急げば明るいうちに宿に着けると出立の準備をして外に出ると、先に出ていた謙信様が馬を引いて歩いてきた。
その手には新しい手袋がはめられていて、手前味噌(てまえみそ)の評価で言うなら、防寒の役を負いながらもスマートに見えて、とても似合っている。
謙信「天の機嫌が良いうちに出立しよう」
「はいっ」
謙信様に引き上げられて馬の背に乗って出発だ。新雪をどかして道を作るために佐助君が先を行ってくれる。
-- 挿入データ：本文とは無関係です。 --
(** * Prompt metadata parser: constraint extraction from prompt text

    A shallow embedding of [src/prompt_parser.py]: the amount normaliser
    [parse_amount] and the constraint extractor [parse_constraints], with
    the parts of the Python runtime they rest on (text as sequences of code
    points, the backtracking search of [re], [int()], [float()], binary64
    arithmetic and [round]). *)

From Stdlib Require Import ZArith NArith List String Ascii Bool Lia Reals Lra.
From stdpp Require Import gmap strings.
Lemma digit_val_byte (d : Z) : (0 <= d < 10)%Z -> digit_val (digit_byte d) = Some d.
Proof. intros H. each_digit d H; reflexivity. Qed.

Lemma digit_byte_plain (d : Z) :
  (0 <= d < 10)%Z ->
  digit_byte d <> LF /\ Byte.eqb (digit_byte d) x2d = false
  /\ Byte.eqb (digit_byte d) x2b = false.
Proof. intros H. each_digit d H; repeat split; discriminate. Qed.

Lemma mod10_digit (u : Z) : (0 <= u mod 10 < 10)%Z.
Proof. apply Z.mod_pos_bound. lia. Qed.

Lemma parseDigits_formatBits (f : nat) :
  forall (u : Z) (acc : list byte),
    (0 <= u < 10 ^ Z.of_nat f)%Z ->
    parseDigits 0 (formatBits f u acc) = parseDigits u acc.
Proof.
  induction f as [|f IH]; intros u acc Hu.
  - simpl in Hu. assert (u = 0%Z) by lia. now subst.
  - cbn [formatBits]. destruct (u / 10 =? 0)%Z eqn:E.
    + apply Z.eqb_eq in E. cbn [parseDigits].
      rewrite digit_val_byte by apply mod10_digit.
      f_equal. pose proof (Z.div_mod u 10). lia.
    + apply Z.eqb_neq in E. rewrite IH.
      * cbn [parseDigits]. rewrite digit_val_byte by apply mod10_digit.
        f_equal. pose proof (Z.div_mod u 10). lia.
      * rewrite Nat2Z.inj_succ, Z.pow_succ_r in Hu by lia.
        split; [apply Z.div_pos; lia | apply Z.div_lt_upper_bound; lia].
Qed.

Lemma formatBits_head (f : nat) :
  forall (u : Z) (acc : list byte),
  exists d rest, (0 <= d < 10)%Z /\ formatBits (S f) u acc = digit_byte d :: rest.
Proof.
  induction f as [|f IH]; intros u acc.
  - exists (u mod 10)%Z, acc. split; [apply mod10_digit|].
    cbn [formatBits]. now destruct (u / 10 =? 0)%Z.
  - change (formatBits (S (S f)) u acc)
      with (if (u / 10 =? 0)%Z then digit_byte (u mod 10) :: acc
            else formatBits (S f) (u / 10) (digit_byte (u mod 10) :: acc)).
    destruct (u / 10 =? 0)%Z; [|apply IH].
    exists (u mod 10)%Z, acc. split; [apply mod10_digit | reflexivity].
Qed.

Lemma formatBits_bytes (f : nat) :
  forall (u : Z) (acc : list byte) (b : byte),
    In b (formatBits f u acc) ->
    In b acc \/ exists d, (0 <= d < 10)%Z /\ b = digit_byte d.
Proof.
  induction f as [|f IH]; intros u acc b Hin; [now left|].
  cbn [formatBits] in Hin.
  assert (Hacc : In b (digit_byte (u mod 10) :: acc) ->
                 In b acc \/ exists d, (0 <= d < 10)%Z /\ b = digit_byte d).
  { intros [<-|H]; [right; exists (u mod 10)%Z; split; [apply mod10_digit | reflexivity] | now left]. }
  destruct (u / 10 =? 0)%Z; [now apply Hacc|].
  destruct (IH _ _ _ Hin) as [H|H]; [now apply Hacc | now right].
Qed.

Lemma FormatInt_no_LF (n : Z) : ~ In LF (FormatInt n).
Proof.
  assert (H : forall u, ~ In LF (formatBits 20 u [])).
  { intros u Hin. destruct (formatBits_bytes 20 u [] LF Hin) as [[]|(d & Hd & E)].
    destruct (digit_byte_plain d Hd) as [Hne _]. congruence. }
  unfold FormatInt. destruct (n <? 0)%Z; [|apply H].
  intros [E|Hin]; [discriminate | exact (H _ Hin)].
Qed.

Lemma ParseUint_formatBits (u : Z) :
  (0 <= u < 10 ^ 20)%Z -> ParseUint (formatBits 20 u []) = Some u.
Proof.
  intros Hu. unfold ParseUint.
  destruct (formatBits_head 19 u []) as (d & rest & Hd & E). rewrite E, <- E.
  now rewrite parseDigits_formatBits.
Qed.

Lemma ParseInt_FormatInt (n : Z) :
  (- 2 ^ 63 <= n < 2 ^ 63)%Z -> ParseInt (FormatInt n) = Some n.
Proof.
  intros Hn. unfold FormatInt. destruct (n <? 0)%Z eqn:E.
  - apply Z.ltb_lt in E. unfold ParseInt.
    change (Byte.eqb x2d x2d) with true. change (Byte.eqb x2d x2b) with false.
    cbv beta iota zeta. rewrite ParseUint_formatBits by lia.
    change (2 ^ (IntSize - 1))%Z with (2 ^ 63)%Z. cbn [negb andb].
    destruct (2 ^ 63 <? - n)%Z eqn:E2; [apply Z.ltb_lt in E2; lia|].
    f_equal. lia.
  - apply Z.ltb_ge in E.
    destruct (formatBits_head 19 n []) as (d & rest & Hd & Ef).
    destruct (digit_byte_plain d Hd) as (_ & Hm & Hp).
    unfold ParseInt. rewrite Ef. rewrite Hm, Hp. cbv beta iota zeta. rewrite <- Ef.
    rewrite ParseUint_formatBits by lia.
    change (2 ^ (IntSize - 1))%Z with (2 ^ 63)%Z. cbn [negb andb].
    destruct (2 ^ 63 <=? n)%Z eqn:E2; [apply Z.leb_le in E2; lia | reflexivity].
Qed.
Definition WriteMessage (w : writer) (msgType : byte) (data : list byte) : bool * writer :=
  let '(err, w1) := Write w [msgType] in
  if (err : bool) then (true, w1) else
  let length := wrap_s 32 (Z.of_nat (List.length data) + 4) in
  let '(err, w2) := Write w1 (be_bytes 4 (wrap_u 32 length)) in
  if (err : bool) then (true, w2) else
  if bool_decide (0 < List.length data)%nat then
    let '(err, w3) := Write w2 data in
    if (err : bool) then (true, w3) else (false, w3)
  else (false, w2).

Definition MsgAuth := x52.
Definition MsgParamStatus := x53.
Definition MsgBackendKeyData := x4b.
Definition MsgReadyForQuery := x5a.
Definition MsgCommandComplete := x43.
Definition MsgErrorResponse := x45.
Definition MsgNoticeResponse := x4e.
Definition MsgEmptyQuery := x49.
Definition MsgParseComplete := x31.
Definition MsgBindComplete := x32.
Definition MsgCloseComplete := x33.
Definition MsgNoData := x6e.
Definition MsgCopyData := x64.
Definition MsgCopyDone := x63.
Definition MsgCopyInResponse := x47.
Definition MsgCopyOutResponse := x48.

Definition authOK : Z := 0.
Definition authCleartextPwd : Z := 3.

Definition WriteAuthOK (w : writer) := WriteMessage w MsgAuth (be_bytes 4 authOK).
Definition WriteAuthCleartextPassword (w : writer) :=
  WriteMessage w MsgAuth (be_bytes 4 authCleartextPwd).
Definition WriteParameterStatus (w : writer) (name value : string) :=
  WriteMessage w MsgParamStatus (bytes name ++ [x00] ++ bytes value ++ [x00]).
Definition WriteBackendKeyData (w : writer) (pid secretKey : Z) :=
  WriteMessage w MsgBackendKeyData
    (be_bytes 4 (wrap_u 32 pid) ++ be_bytes 4 (wrap_u 32 secretKey)).
Definition WriteReadyForQuery (w : writer) (txStatus : byte) :=
  WriteMessage w MsgReadyForQuery [txStatus].

(** Matching the secret pattern at the head of the input, as the
    regular-expression engine does (leftmost, greedy): the word password in any
    case ([s] also folds with U+017F), spaces, an equals sign or colon, spaces,
    then a double-quoted run or a run free of spaces and double quotes. The
    result is what follows the first group and what follows the whole match. *)
Definition is_re_space (b : byte) : bool :=
  bool_decide (b = x09 ∨ b = x0a ∨ b = x0c ∨ b = x0d ∨ b = x20).

Definition fold_letter (lower : byte) (l : list byte) : option (list byte) :=
  match l with
  | b :: l' =>
      if bool_decide (b = lower ∨ byte_val b = byte_val lower - 32) then Some l'
      else match lower, b, l' with
           | x73, xc5, xbf :: l'' => Some l''
           | _, _, _ => None
           end
  | [] => None
  end.

Fixpoint fold_word (word l : list byte) : option (list byte) :=
  match word with
  | [] => Some l
  | c :: word' => match fold_letter c l with Some l' => fold_word word' l' | None => None end
  end.

Fixpoint skip_while (p : byte → bool) (l : list byte) : list byte :=
  match l with
  | b :: l' => if p b then skip_while p l' else l
  | [] => []
  end.

Definition match_password (l : list byte) : option (list byte * list byte) :=
  match fold_word (bytes "password") l with
  | None => None
  | Some l1 =>
      match skip_while is_re_space l1 with
      | b :: l2 =>
          if bool_decide (b = x3d ∨ b = x3a) then
            let value := skip_while is_re_space l2 in
            match value with
            | x22 :: l3 => match skip_while (λ c, bool_decide (c ≠ x22)) l3 with
                           | _ :: l4 => Some (value, l4)
                           | [] => None
                           end
            | _ :: _ => Some (value, skip_while
                          (λ c, negb (is_re_space c) && bool_decide (c ≠ x22)) value)
            | [] => None
            end
          else None
      | [] => None
      end
  end.

Fixpoint redact (fuel : nat) (l : list byte) : list byte :=
  match fuel, l with
  | S fuel', b :: l' =>
      match match_password l with
      | Some (value, rest) =>
          take (length l - length value) l ++ bytes "[REDACTED]" ++ redact fuel' rest
      | None => b :: redact fuel' l'
      end
  | _, _ => []
  end.

Definition RedactSecrets (s : string) : string := str (redact (length (bytes s)) (bytes s)).

Definition error_fields (severity code message : string) : list byte :=
  [x53] ++ bytes severity ++ [x00] ++ [x43] ++ bytes code ++ [x00]
  ++ [x4d] ++ bytes message ++ [x00] ++ [x00].

Definition WriteErrorResponse (w : writer) (severity code message : string) :=
  WriteMessage w MsgErrorResponse (error_fields severity code (RedactSecrets message)).
Definition WriteNoticeResponse (w : writer) (severity code message : string) :=
  WriteMessage w MsgNoticeResponse (error_fields severity code message).
Definition WriteCommandComplete (w : writer) (tag : string) :=
  WriteMessage w MsgCommandComplete (bytes tag ++ [x00]).
Definition WriteEmptyQueryResponse (w : writer) := WriteMessage w MsgEmptyQuery [].
Definition WriteParseComplete (w : writer) := WriteMessage w MsgParseComplete [].
Definition WriteBindComplete (w : writer) := WriteMessage w MsgBindComplete [].
Definition WriteCloseComplete (w : writer) := WriteMessage w MsgCloseComplete [].
Definition WriteNoData (w : writer) := WriteMessage w MsgNoData [].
雪雲は消滅して澄んだ青空が広がり、太陽の強い光が新雪を照らしている。
綺麗な光景ではあるけれど、過度な白さが目に痛い。
目を細めていると、不意に視界を覆われた。
謙信「光が強すぎて舞の目が焼ける。
俺が良いと言うまで目を瞑っていろ」
「目を細めているから大丈夫なのに…」
極端なことをされる度に文句を言うけど、本当は謙信様の愛情に包まれている気がして気持ちがいい。
謙信「雪焼けは目に悪い。目を瞑っていろ」
「目が悪くなって謙信様の凛々しいお姿を見られなくなったら嫌ですから、目を瞑っていますね」
謙信「……愛らしいことを言った口はこれか」
瞼を閉じた私に熱っぽい呟きが落ちてきて、謙信様は佐助君から見えていないことを良いことに口づけしてきた。
「ん……」
唇が離れた拍子に目をあけると、私達の白い息が横に流れて消えていった。
濡れた唇が冷気に触れて一瞬にして冷たくなり、再び唇を合わせて温め合いたい気持ちにさせられた。
謙信「身体は大事ないか?」
「ええ、少しぼうっとしますが大丈夫です」
謙信「そうか…。宿へ行ったら湯に入って温まろう」
「温まろうって…い、一緒ですか?」
春日山なら一緒にお風呂に入ることも時々あったけど、宿ではやる気にならない。
他のお客さんだっているだろうし、私達が入浴中、貸し切りにさせてもらうのも気が引ける。
ところが謙信様は一緒に入ると決めているようで、さらにすごいことを言い出した。